Redelegations collections.KeySet[collections.Triple[AccAddress, ValAddress, ValAddress]]
}

func NewKeeper(storeKey *storetypes.KVStoreKey) Keeper {
sb := collections.NewSchemaBuilder(sdk.OpenKVStore(storeKey))
return Keeper{
Redelegations: collections.NewKeySet(sb, collections.NewPrefix(0), "redelegations", collections.TripleKeyCodec(collections.StringKey, collections.StringKey, collections.StringKey)
}
}

// RedelegationsByDelegator iterates over all the redelegations of a given delegator and calls onResult providing
// each redelegation from source validator towards the destination validator.
func (k Keeper) RedelegationsByDelegator(ctx context.Context, delegator AccAddress, onResult func(src, dst ValAddress) (stop bool, err error)) error {
rng := collections.NewPrefixedTripleRange[AccAddress, ValAddress, ValAddress](delegator)
return k.Redelegations.Walk(ctx, rng, func(key collections.Triple[AccAddress, ValAddress, ValAddress]) (stop bool, err error) {
return onResult(key.K2(), key.K3())
})
}

// RedelegationsByDelegatorAndValidator iterates over all the redelegations of a given delegator and its source validator and calls onResult for each
// destination validator.
func (k Keeper) RedelegationsByDelegatorAndValidator(ctx context.Context, delegator AccAddress, validator ValAddress, onResult func(dst ValAddress) (stop bool, err error)) error {
rng := collections.NewSuperPrefixedTripleRange[AccAddress, ValAddress, ValAddress](delegator, validator)
return k.Redelegations.Walk(ctx, rng, func(key collections.Triple[AccAddress, ValAddress, ValAddress]) (stop bool, err error) {
return onResult(key.K3())
})
}

Advanced Usages

Alternative Value Codec

The codec.AltValueCodec allows a collection to decode values using a different codec than the one used to encode them.
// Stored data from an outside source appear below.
(** ** What Run Research does to the world *)

Lemma run_research_effects (H : Host) (agent_choice : string)
    (selected_agent : runnable) (uploaded_file : option UploadedFile)
    (topic : string) (w : World) :
  exists o rs w',
    run_research H agent_choice selected_agent uploaded_file topic w = (o, w') /\
    log w' = (log w ++ rs)%list /\
    environ w' = environ w /\ files w' = files w /\ dirs w' = dirs w /\
    existsb (String.eqb "❌ The CSV file has no columns.") (errors rs) = false /\
    (o = Normal tt \/
     (o = Stopped /\
      String.eqb agent_choice "Data Analyst" = true /\
      uploaded_file = None /\
      PyStr.truthy (PyStr.strip topic) = true /\
      runs rs = [] /\
      List.last rs (StTitle "") =
        StError "❌ Please upload a CSV file first for data analysis.")).
Proof.
  exec.
  all: try destruct uploaded_file; repeat exec_step.
  all: try (exfalso;
            match goal with
            | E : fst (summary ?h ?d ?t ?v) = Stopped |- _ =>
                destruct (summary_frame h d t v) as [_ Hn]; exact (Hn E)
            end).
  all: do 2 eexists; eexists; split; [reflexivity |]; cbn [log environ files dirs].
  all: rewrite <- ?app_assoc; cbn [app].
  all: split; [reflexivity |]; split; [reflexivity |]; split; [reflexivity |].
  all: split; [reflexivity |]; split; [reflexivity |].
  all: first [ left; reflexivity | right; repeat split; reflexivity ].
Qed.

Lemma errors_app (l1 l2 : list event) :
  errors (l1 ++ l2) = (errors l1 ++ errors l2)%list.
Proof. apply flat_map_app. Qed.

Lemma last_app_cons (l1 l2 : list event) (x d : event) :
  List.last (l1 ++ x :: l2) d = List.last (x :: l2) d.
Proof.
  induction l1 as [|y l1 IH]; [reflexivity |].
  cbn [app]. rewrite <- IH. cbn [List.last].
  destruct (l1 ++ x :: l2)%list eqn:E; [| reflexivity].
  now destruct l1.
Qed.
Basically it enables to decode two different byte representations of the same concrete value. It can be used to lazily migrate values from one bytes representation to another, as long as the new representation is not able to decode the old one.

A concrete example can be found in x/bank where the balance was initially stored as Coin and then migrated to Int.


var BankBalanceValueCodec = codec.NewAltValueCodec(sdk.IntValue, func(b []byte) (sdk.Int, error) {
coin := sdk.Coin{}
err := coin.Unmarshal(b)
if err != nil {
return sdk.Int{}, err
}
return coin.Amount, nil
})

The above example shows how to create an AltValueCodec that can decode both sdk.Int and sdk.Coin values. The provided decoder function will be used as a fallback in case the default decoder fails. When the value will be encoded back into state it will use the default encoder. This allows to lazily migrate values to a new bytes representation.